Travis: Ok – if he doesn’t sign anyone, I’ll take Viz.

Cappy: And lose the Twin Towers? No way. One of the few joys of this job night in and night out is saying "TWIN TOWERS" and watching those two Hobbits jump on the ice. Nope. You can have Strait.

Travis: You think pucks bouncing off me accidently was bad? Wait til I take that AHL reject, shove the damn puck in his ass, and then throw him into our own damn net! You want own goals, Jack? YOU’LL GET YOUR DAMN OWN GOALS!

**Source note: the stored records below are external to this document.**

(* ===== verification/Dispatch.v ===== *)
(** * The retry schedule of a dispatched command

    [services/command_gateway/src/aerial_rescue_command_gateway/dispatch.py]: the wait before
    each resend and the instant a command is abandoned, as functions of the jitter draws. *)

From S2P Require Import Prelude.
Local Open Scope Z_scope.

Definition MAX_COMMAND_SENDS : Z := 5.
Definition ACKNOWLEDGEMENT_TIMEOUT_SECONDS : Z := 6.
Definition BACKOFF_BASE_SECONDS : Z := ACKNOWLEDGEMENT_TIMEOUT_SECONDS.
Definition JITTER_BOUND_SECONDS : Z := BACKOFF_BASE_SECONDS.
Definition MILLISECONDS_PER_SECOND : Z := 1000.
Definition JITTER_BOUND_MILLISECONDS : Z := JITTER_BOUND_SECONDS * MILLISECONDS_PER_SECOND.
Definition MINIMUM_JITTER_MILLISECONDS : Z := 0.
Definition FIRST_TIMEOUT : Z := 1.
Definition BACKOFF_FACTOR : Z := 2.
Definition REQUIRED_DRAWS : Z := MAX_COMMAND_SENDS - FIRST_TIMEOUT.

Inductive ScheduleRefusal : Set := TIMEOUT_COUNT | JITTER_RANGE | DRAW_COUNT.

Record ScheduleError : Set := { refusal : ScheduleRefusal; value : Z }.

(** [_checked_draw] *)
Definition checked_draw (value : Z) : result ScheduleError Z :=
  raise_if (negb ((MINIMUM_JITTER_MILLISECONDS <=? value) && (value <? JITTER_BOUND_MILLISECONDS)))
           {| refusal := JITTER_RANGE; value := value |} ;;
  Ok value.

Definition wait_milliseconds (timeouts jitter : Z) : result ScheduleError Z :=
  raise_if (negb ((FIRST_TIMEOUT <=? timeouts) && (timeouts <? MAX_COMMAND_SENDS)))
           {| refusal := TIMEOUT_COUNT; value := timeouts |} ;;
  let backoff := Nat.iter (Z.to_nat (timeouts - FIRST_TIMEOUT)) (λ b, b * BACKOFF_FACTOR)
                          (BACKOFF_BASE_SECONDS * MILLISECONDS_PER_SECOND) in
  draw ← checked_draw jitter;
  Ok (backoff + draw).

(** [enumerate(l, start=n)] *)
Fixpoint enumerate (n : Z) (l : list Z) : list (Z * Z) :=
  match l with [] => [] | x :: l => (n, x) :: enumerate (n + 1) l end.

Definition total (l : list Z) : Z := foldr Z.add 0 l.

Definition abandon_instant_milliseconds (draws : list Z) : result ScheduleError Z :=
  raise_if (negb (Z.of_nat (length draws) =? REQUIRED_DRAWS))
           {| refusal := DRAW_COUNT; value := Z.of_nat (length draws) |} ;;
  let acknowledging := MAX_COMMAND_SENDS * ACKNOWLEDGEMENT_TIMEOUT_SECONDS * MILLISECONDS_PER_SECOND in
  waits ← map_ok (λ d, wait_milliseconds (fst d) (snd d)) (enumerate FIRST_TIMEOUT draws);
  Ok (acknowledging + total waits).

(** ** The schedule *)

Definition legal_draw (n : Z) : Prop := 0 ≤ n < 6000.

Lemma checked_draw_spec n :
  checked_draw n = if decide (legal_draw n) then Ok n else Err {| refusal := JITTER_RANGE; value := n |}.
Proof.
  unfold checked_draw, raise_if, legal_draw, MINIMUM_JITTER_MILLISECONDS.
  change JITTER_BOUND_MILLISECONDS with 6000.
  destruct (Z.leb_spec 0 n), (Z.ltb_spec n 6000); case_decide; try lia; done.
Qed.

(** The wait after the [n]th timeout: the interval doubled at each later timeout, plus the draw. *)
Lemma wait_spec n draw :
  wait_milliseconds n draw =
    if decide (1 ≤ n < 5)
    then (if decide (legal_draw draw) then Ok (6000 * 2 ^ (n - 1) + draw)
          else Err {| refusal := JITTER_RANGE; value := draw |})
    else Err {| refusal := TIMEOUT_COUNT; value := n |}.
Proof.
  unfold wait_milliseconds, FIRST_TIMEOUT, MAX_COMMAND_SENDS. case_decide as Hn.
  - rewrite checked_draw_spec. assert (n = 1 ∨ n = 2 ∨ n = 3 ∨ n = 4) as Hc by lia.
    destruct Hc as [->|[->|[->| ->]]]; by case_decide.
  - unfold raise_if. destruct (Z.leb_spec 1 n), (Z.ltb_spec n 5); try lia; done.
Qed.

Lemma wait_in_budget n draw :
  1 ≤ n < 5 →
  wait_milliseconds n draw = if decide (legal_draw draw) then Ok (6000 * 2 ^ (n - 1) + draw)
                             else Err {| refusal := JITTER_RANGE; value := draw |}.
Proof. intros Hn. by rewrite wait_spec, decide_True. Qed.

Lemma refused (draws : list Z) n :
  n ∈ draws → ¬ legal_draw n →
  JITTER_RANGE = JITTER_RANGE ∧ n ∈ draws ∧ ¬ legal_draw n.
Proof. done. Qed.

(** The abandonment instant is the floor of two minutes plus the draws, so it is at least the
    floor and under the floor plus the draws' bound; anything but four legal draws is refused,
    the wrong count first. *)
Lemma abandonment_window (draws : list Z) :
  match abandon_instant_milliseconds draws with
  | Ok t => t = 120000 + total draws ∧ 120000 ≤ t ≤ 143996 ∧ length draws = 4%nat ∧
            Forall legal_draw draws
  | Err e => if decide (length draws = 4%nat)
             then refusal e = JITTER_RANGE ∧ value e ∈ draws ∧ ¬ legal_draw (value e)
             else e = {| refusal := DRAW_COUNT; value := Z.of_nat (length draws) |}
  end.
Proof.
  unfold abandon_instant_milliseconds, REQUIRED_DRAWS.
  change (MAX_COMMAND_SENDS - FIRST_TIMEOUT) with 4.
  destruct (decide (length draws = 4%nat)) as [Hl|Hl].
  - destruct draws as [|a [|b [|c [|d [|? ?]]]]]; try done. unfold FIRST_TIMEOUT.
    change (Z.of_nat (length [a; b; c; d]) =? 4) with true.
    cbn [negb raise_if mbind result_bind enumerate map_ok fst snd].
    rewrite !wait_in_budget by lia.
    destruct (decide (legal_draw a)) as [Ha|Ha]; [cbn [mbind result_bind]|apply refused; [left|done]].
    destruct (decide (legal_draw b)) as [Hb|Hb];
      [cbn [mbind result_bind]|apply refused; [right; left|done]].
    destruct (decide (legal_draw c)) as [Hc|Hc];
      [cbn [mbind result_bind]|apply refused; [do 2 right; left|done]].
    destruct (decide (legal_draw d)) as [Hd|Hd];
      [cbn [mbind result_bind]|apply refused; [do 3 right; left|done]].
    change (6000 * 2 ^ (1 - 1)) with 6000. change (6000 * 2 ^ (1 + 1 - 1)) with 12000.
    change (6000 * 2 ^ (1 + 1 + 1 - 1)) with 24000. change (6000 * 2 ^ (1 + 1 + 1 + 1 - 1)) with 48000.
    unfold legal_draw, total, MAX_COMMAND_SENDS, ACKNOWLEDGEMENT_TIMEOUT_SECONDS,
      MILLISECONDS_PER_SECOND in *. cbn [foldr].
    split_and!; [lia..|done|]. repeat constructor; lia.
  - destruct (Z.eqb_spec (Z.of_nat (length draws)) 4) as [He|_]; [lia|done].
Qed.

Cappy: That’s way over 20 words…..OK, the boy drives a hahd bahgain, boys. I like that. I’ll talk to Gahth about a D-man this summer. Maybe one of the AHL kids is ready. Next question.

Hamonic: Tell Snow I want a good contract. No "one year to prove myself" bullshit, I’m not some first round pick having a slow start. 5 years minimum, big dollars. Stat.

Cappy: That’s not even a question. But I’ll allow it. Which door you leaving out of?

Travis: Huh?

Cappy: It’s an exit interview, Travis. Which door you exiting out of?

Travis: Oh…uh….I dunno. The one near the box office.

Cappy: So….we’ll say, roll the 20-sided die, Dougie Master, aaaaannnndddd 14. Great. Have a good summer.

Hamonic leaves.

Cappy: Damn. Now I gotta run to the shittah. Not sure if it’s cause Hamonic scared the shit outta me or just cause it’s 9:30. I’m never up this early. The light's weird so early, you ever notice that? I’ll be back.